Coal India Ltd (CIL) will seek offtake commitments from power utilities before importing, as has been asked by the Prime Minister’s Office.
The state-owned coal sector monopoly was recently asked by the Prime Minister’s office (PMO) to meet the supply commitments of the power sector even if it means resorting to imports.
A CIL executive also said that the company could ask designated national trading agencies such as MMTC to import coal on its behalf in the short term, until deals with global coal majors for long-term offtake materialise.
Power utilities are averse to offtake commitments. They are also generally reluctant to buy coal imported by Coal India owing to either the added cost of service charge or the lack of clarity on which party bears logistics cost.
The company will have to import over 70 million tonnes (mt) beginning next financial year to meet the demand, according to the PMO’s order.
A senior coal ministry official told Business Standard: “We will meet import requirements of the power sector if the coal ministry asks us. But a similar plan to import for power companies failed last year in the absence of committed offtake. If the import plan has to work this time, firm commitments have to come. Also, companies must import on their own too.”
Coal imports by power companies remained flat at 21 mt last financial year. Around 12,000 Megawatt (Mw) of the 15,600-Mw power generation capacity expected to be commissioned this financial year is likely to be coal based. This, added to the requirement of plants commissioned in 2009-10 and 2010-11, takes coal demand for 2011-12 to 470 mt for the power sector.
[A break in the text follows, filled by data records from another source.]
(** ** The schema of the type *)
Definition documented (description : bytes) (schema : object) : object :=
  if bool_decide (description = []) then schema else emplace (str "description") (JString description) schema.
Definition property (m : bytes * bytes * cpp_type) : json := JObject (documented m.1.2 (openapi_schema m.2)).
Lemma openapi_schema_struct ms :
  NoDup ((λ m : bytes * bytes * cpp_type, m.1.1) <$> ms) →
  openapi_schema (TDescribed ms) =
    let required := (λ m : bytes * bytes * cpp_type, JString m.1.1) <$> List.filter (λ m, negb (is_optional_type m.2)) ms in
    let schema := [(str "type", JString (str "object")); (str "properties", JObject ((λ m : bytes * bytes * cpp_type, (m.1.1, property m)) <$> ms))] in
    match required with [] => schema | _ => schema ++ [(str "required", JArray required)] end.
Proof.
  intros Hn. cbn [openapi_schema]. match goal with |- context [JObject (?f ms [])] => set (properties := f) end.
  assert (∀ ms acc, properties ms acc = fold_left (λ o m, emplace m.1.1 (property m) o) ms acc) as Hp.
  { intros l. induction l as [|[[n d] t] l IH]; intros acc; [done|]. by apply IH. }
  rewrite Hp, emplace_all by done. by destruct (List.filter _ _).
Qed.
Lemma validates_keywords_app a b j : validates_keywords validates (a ++ b) j = validates_keywords validates a j && validates_keywords validates b j.
Proof. induction a as [|[k v] a IH]; [done|]. cbn [app validates_keywords]. by rewrite IH, andb_assoc. Qed.
Lemma validates_documented d schema j : validates (JObject (documented d schema)) j = validates (JObject schema) j.
Proof.
  unfold documented. case_bool_decide; [done|]. unfold emplace. case_bool_decide; [done|]. cbn [validates].
  rewrite validates_keywords_app. apply andb_true_r.
Qed.
Lemma validates_properties_spec properties obj :
  (∀ name schema, (name, schema) ∈ properties → ∀ j, map_get name obj = Some j → validates schema j = true) →
  validates_properties validates properties obj = true.
Proof.
  induction properties as [|[n s] ps IH]; intros Hp; [done|]. cbn [validates_properties]. rewrite IH, andb_true_r.
  - destruct (map_get n obj) eqn:Hg; [|done]. apply (Hp n s); [by left|done].
  - intros n' s' Hin. apply Hp. by right.
Qed.
Lemma keyword_type ty j : validates_keyword validates (str "type") (JString ty) j = instance_of ty j.
Proof. done. Qed.
Lemma keyword_items schema l : validates_keyword validates (str "items") schema (JArray l) = forallb (validates schema) l.
Proof. done. Qed.
Lemma keyword_properties ps obj : validates_keyword validates (str "properties") (JObject ps) (JObject obj) = validates_properties validates ps obj.
Proof. done. Qed.
Lemma keyword_required names obj : validates_keyword validates (str "required") (JArray names) (JObject obj) = has_required names obj.
Proof. done. Qed.
Lemma names_reflected ms :
  (λ m : bytes * bytes * cpp_type, m.1.1) <$> ((λ m : bytes * bytes * dto, (m.1, reflected m.2)) <$> ms) = names_of ms.
Proof. rewrite <-list_fmap_compose. by apply list_fmap_ext. Qed.
Lemma value_conforms t : ∀ v, wf_dto t = true → has_type t v = true → present v = true →
  validates (JObject (openapi_schema (reflected t))) (value_from t v) = true.
Proof.
  induction t as [|lo hi| |names|t IH|t IH|ms IH] using dto_nested; intros v Hw Ht Hp; destruct v as [b|z|s|s| |v|l|l]; try done; cbn [value_from has_type present] in *.
  - cbn [wf_dto] in Hw. apply andb_prop in Hw as [_ Hw]. by apply IH.
  - cbn [reflected openapi_schema]. change (emplace _ _ _) with (typed_object "array" ++ [(str "items", JObject (openapi_schema (reflected t)))]).
    cbn [validates]. rewrite validates_keywords_app. cbn [validates_keywords typed_object]. rewrite keyword_type, keyword_items, !andb_true_r.
    apply forallb_forall. intros j Hin. apply list_elem_of_In, list_elem_of_fmap in Hin as (v & -> & Hin). apply list_elem_of_In in Hin.
    apply IH; [done|by apply (proj1 (forallb_forall _ _) Ht)|by apply (proj1 (forallb_forall _ _) Hp)].
  - pose proof (wf_struct _ Hw) as [Hn Hwm]. apply all_members_Forall2 in Ht. pose proof (Forall2_length _ _ _ Ht) as Hl.
    cbn [reflected]. rewrite openapi_schema_struct by (by rewrite names_reflected).
    assert (∀ i m v, ms !! i = Some m → l !! i = Some v → map_get m.1.1 (from_members value_from ms l []) = Some (value_from m.2 v)) as Hget.
    { intros i m v Hm Hv. by apply (from_members_get _ _ _ i). }
    set (obj := from_members value_from ms l []) in *.
    assert (∀ m, m ∈ ms → ∃ v, map_get m.1.1 obj = Some (value_from m.2 v) ∧ validates (JObject (openapi_schema (reflected m.2))) (value_from m.2 v) = true) as Hmem.
    { intros m Hin. apply list_elem_of_lookup in Hin as (i & Hm). destruct (lookup_lt_is_Some_2 l i) as [v Hv]; [rewrite <-Hl; by eapply lookup_lt_Some|].
      exists v. split; [by apply (Hget i)|]. apply list_elem_of_lookup_2 in Hm as Hin. apply list_elem_of_lookup_2 in Hv as Hinv.
      rewrite Forall_forall in IH, Hwm. apply IH; [done|by apply Hwm|by apply (Forall2_lookup_lr _ _ _ _ _ _ Ht Hm Hv)|].
      by apply (proj1 (forallb_forall _ _) Hp), list_elem_of_In. }
    assert (validates_properties validates ((λ m : bytes * bytes * cpp_type, (m.1.1, property m)) <$> ((λ m : bytes * bytes * dto, (m.1, reflected m.2)) <$> ms)) obj = true) as Hprops.
    { apply validates_properties_spec. intros n sch Hin j Hj. rewrite <-list_fmap_compose in Hin.
      apply list_elem_of_fmap in Hin as (m & [= -> ->] & Hin). destruct (Hmem m Hin) as (v & Hg & Hval). rewrite Hg in Hj. injection Hj as <-.
      unfold property. by rewrite validates_documented. }
    cbv zeta. set (required := _ <$> List.filter _ _).
    assert (has_required required obj = true) as Hreq.
    { apply forallb_forall. intros x Hin. apply list_elem_of_In in Hin. unfold required in Hin.
      apply list_elem_of_fmap in Hin as (m' & -> & Hin). apply list_elem_of_In, filter_In in Hin as [Hin _]. apply list_elem_of_In, list_elem_of_fmap in Hin as (m & -> & Hin).
      apply bool_decide_eq_true_2. destruct (Hmem m Hin) as (v & Hg & _). by exists (value_from m.2 v). }
    destruct required as [|r required]; cbn [app validates validates_keywords]; rewrite keyword_type, keyword_properties, ?keyword_required, Hprops, ?Hreq; done.
Qed.

(** ** The theorems *)
(** [T{}] when no member has an initialiser of its own. *)
Fixpoint zero_value (t : dto) : cvalue :=
  match t with
  | DBool => CBool false | DInt _ _ => CInt 0 | DString => CString [] | DEnum names => CEnum (default [] (head names))
  | DOptional _ => CNone | DVector _ => CVector [] | DStruct ms => CStruct ((λ m : bytes * bytes * dto, zero_value m.2) <$> ms)
  end.
Definition zero_members (ms : list (bytes * bytes * dto)) : list cvalue := (λ m : bytes * bytes * dto, zero_value m.2) <$> ms.
Lemma zero_typed t : wf_dto t = true → has_type t (zero_value t) = true.
Proof.
  induction t as [|lo hi| |names|t IH|t IH|ms IH] using dto_nested; intros Hw; try done; cbn [zero_value has_type].
  - destruct names as [|n names]; [done|]. apply bool_decide_eq_true_2. by left.
  - pose proof (wf_struct _ Hw) as [_ Hwm]. apply all_members_Forall2. clear Hw. induction ms as [|m ms IHm]; [constructor|].
    inversion IH; inversion Hwm; subst. constructor; [auto|by apply IHm].
Qed.

(** C21: a value of a described type (scalars, enumerations, optionals, vectors
    and structs, nested at will) written as JSON is read back as itself. *)
Theorem value_roundtrip initial t v :
  (∀ ms, wf_dto (DStruct ms) = true → has_type (DStruct ms) (CStruct (initial ms)) = true) →
  wf_dto t = true → has_type t v = true → value_to initial t (value_from t v) = Ret v.
Proof. intros Hi. by apply value_there_and_back. Qed.
Definition person : dto :=
  DStruct [((str "name", str "full name"), DString); ((str "age", []), DInt 0 255);
           ((str "tags", []), DVector DString); ((str "role", []), DOptional (DEnum [str "admin"; str "guest"]))].
Definition ada : cvalue := CStruct [CString (str "Ada"); CInt 36; CVector [CString (str "x"); CString []]; CSome (CEnum (str "admin"))].
Theorem value_roundtrip_witness : value_to zero_members person (value_from person ada) = Ret ada.
Proof. apply (value_roundtrip zero_members person ada); [intros ms; exact (zero_typed (DStruct ms))|reflexivity|by vm_compute]. Defined.

(** C22: reading is exact, and writing meets the published schema. Whatever JSON
    a client sends, [value_to] returns a value exactly when the JSON denotes it
    ([denotes]: scalars, limits and enumeration names as the type has them, every
    member whose key is present read from it, every other one left at its
    initial value), and that value is of the type; in every other case it is an
    error. What is written for a value whose optionals are all present
    satisfies, under JSON Schema, the schema that the documentation publishes for
    its type; an empty optional does not ([empty_optional_breaks_schema]). *)
Theorem conversions_typed initial t :
  (∀ ms, wf_dto (DStruct ms) = true → has_type (DStruct ms) (CStruct (initial ms)) = true) →
  wf_dto t = true →
  (∀ j v, (value_to initial t j = Ret v ↔ denotes initial t j v) ∧ (denotes initial t j v → has_type t v = true)) ∧
  (∀ v, has_type t v = true → present v = true → validates (JObject (openapi_schema (reflected t))) (value_from t v) = true).
Proof.
  intros Hi Hw. split; [|intros v; by apply value_conforms]. intros j v.
  assert (value_to initial t j = Ret v ↔ denotes initial t j v) as Hd by by apply value_to_denotes.
  split; [done|]. intros Hv%Hd. by eapply value_to_typed.
Qed.
Theorem conversions_typed_witness :
  denotes zero_members person (JObject [(str "age", JInt 36)]) (CStruct [CString []; CInt 36; CVector []; CNone]) ∧
  (∀ v, ¬ denotes zero_members person (JObject [(str "age", JInt 256)]) v) ∧
  validates (JObject (openapi_schema (reflected person))) (value_from person ada) = true.
Proof.
  destruct (conversions_typed zero_members person) as [Hto Hfrom]; [intros ms; exact (zero_typed (DStruct ms))|reflexivity|].
  split_and!.
  - apply (proj1 (Hto _ _)). by vm_compute.
  - intros v Hv%(proj1 (Hto _ _)). by vm_compute in Hv.
  - apply Hfrom; by vm_compute.
Defined.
Even if Coal India supplies 343 mt as promised, Singareni Collieries Company Ltd supplies 33 mt and an additional 22 mt comes from captive mines, availability of coal will fall short by 72 mt, which is equivalent to 50 MT of imported coal. Added to this is the 25 mt coal requirement for completely imported coal-based plants.
A case in point is the historic feud between CIL and power generator NTPC Ltd where the miner was to supply imported coal for NTPC’s plants. “Talks failed as NTPC insisted on delivery at the plant site and CIL was not willing to bear the charges for transportation. So, NTPC had to resort to direct imports,” said a senior official from NTPC who did not wish to be identified.
The issue of modalities of coal imports, after the PMO diktat, seems unlikely to be resolved soon as CIL has stated categorically that importing coal is not its area of expertise.